Many studies of gluteal augmentation techniques have been published in recent decades, including case reports, retrospective and prospective case series, and multicenter survey reviews. However, to date, there has been no study of the overall complications or satisfaction rates associated with the broad spectrum of techniques.
The authors performed a comprehensive literature review to determine outcomes and complications of gluteoplasty techniques, including patient satisfaction.
A search on PubMed/Medline was performed for clinical studies involving gluteal augmentation techniques. A priori criteria were used to review the resulting articles.
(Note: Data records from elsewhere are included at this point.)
(** Gate 2 asks once per node: among the rows it leaves for review no two decide the
    same node, however often the AI and the cleanup after it changed that node, so the
    decisions cannot contradict each other. *)
Theorem gate2_rows_distinct g r rv :
  proposals rv = [] →
  Forall (λ a, strip (ap_node_id a) ≠ "") (fr_ai_proposals r) →
  Forall (λ t, strip (tp_node_id t) ≠ "") (fr_tier1_proposals r) →
  distinct_rows (gate2_finish g r rv).1.
Proof.
  intros Hp Ha Ht.
  assert (∃ es, proposals (gate2_finish g r rv).1 = es ∧ NoDup (row_key <$> es.*2) ∧
            Forall (λ e, strip (pr_path e.2) ≠ "") es) as (es & He & Hnd & Hpath).
  { unfold gate2_finish. set (rows := gate2_rows _ _). destruct rows as [proposed declined] eqn:Er.
    destruct (proposed ++ declined)%list as [|row rest].
    - exists []. split_and!; [|apply NoDup_nil_2|done].
      cbv zeta. match goal with |- context [if ?b then _ else _] => destruct b end; exact Hp.
    - set (ps := consolidate_gate2_proposals (build_graph_proposals (fr_ai_proposals r))
                   (imap (tier1_to_proposal G2T1 2) (fr_tier1_proposals r))).
      exists (foldl (λ d p, dset (pr_id p) p d) [] ps). unfold rows, gate2_rows in Er. injection Er as <- _.
      pose proof (stored_rows ps) as Hsub. split_and!.
      + change (foldl (λ d p, dset (pr_id p) p d) (proposals rv) ps = foldl (λ d p, dset (pr_id p) p d) [] ps).
        by rewrite Hp.
      + eapply submseteq_NoDup'; [by apply fmap_submseteq|]. apply consolidate_NoDup.
      + apply Forall_forall. intros e Hin.
        assert (e.2 ∈ ps) as Hps by (eapply elem_of_submseteq; [|exact Hsub]; by apply list_elem_of_fmap_2).
        revert Hps. generalize (e.2) as p. rewrite <- Forall_forall.
        apply (consolidate_paths (λ x, strip x ≠ "")); apply Forall_forall; intros p Hq.
        * apply elem_of_lookup_imap in Hq as (i & a & -> & Hi%list_elem_of_lookup_2).
          rewrite Forall_forall in Ha. by apply Ha.
        * apply elem_of_lookup_imap in Hq as (i & t & -> & Hi%list_elem_of_lookup_2).
          rewrite Forall_forall in Ht. by apply Ht. }
  unfold distinct_rows. rewrite He. intros k Hk. unfold on_node.
  rewrite (filter_ext_in _ (λ e : string * Proposal, row_key e.2 = k)).
  - by apply (length_filter_NoDup (row_key ∘ snd)); rewrite list_fmap_compose.
  - intros e Hin. rewrite Forall_forall in Hpath. specialize (Hpath e Hin). unfold target_node, row_key.
    by rewrite !decide_False by done.
Qed.
End Props.

(** ** Examples *)

Module ReviewDemo.
#[export] Instance demo_lib : ReviewLib := {|
  format_text _ t := t; normalize_proposal_yaml t := t; decode_replace t := t; fs_resolve p := p;
|}.

Definition file : string := Splice.Demo.file.
Definition originals : gmap string string := {["site.yml" := file]}.

Definition fresh (o : options) : review (G := SG) (RS := unit) :=
  MkReview o (MkGate PROCESSING 1 false false false None [] []) (MkBook [] [] [] [] ∅ [] [])
    (MkFiles [("site.yml", file)] [("site.yml", file)] ∅ [] (Some "/tmp/s")) (MkAccount None [] [] []) None None.

(** An engine with one transform and a rule that looks at whole plays; validators that
    report nothing on rescans. *)
Definition fixer : engine (G := SG) (RS := unit) :=
  MkEngine [("L007", (λ m _, ((m.1, " emacs"), true)) : transform)] [sample_rule "L097" "play"] 5 2 false.
Definition quiet : env (G := SG) := MkEnv (λ _ _ _, []) None (λ _ _, "t").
Fifty-two studies, published from 1969 through 2015, were included – representing 7834 treated patients. Five gluteal augmentation techniques were identified from these studies: gluteal augmentation with implants (n = 4781), autologous fat grafting (n = 2609), local flaps (n = 369), hyaluronic acid gel injection (n = 69), and local tissue rearrangement (n = 6). The overall complication rates of the most commonly utilized techniques were: 30.5% for gluteal augmentation with implants, 10.5% for autologous fat grafting, and 22% for local flaps. Patients’ satisfaction was reported as consistently high for all the five techniques.
Implant-based gluteal augmentation is associated with high patients’ satisfaction despite a high complication rate, while autologous fat grafting is associated with the lowest complication rate yet including serious major complications such as fat embolism. Local flaps and local tissue rearrangements are the ideal procedures in case of massive weight loss patients. A paucity of data is available for hyaluronic acid gel injections, which appear to be effective but temporary and expensive.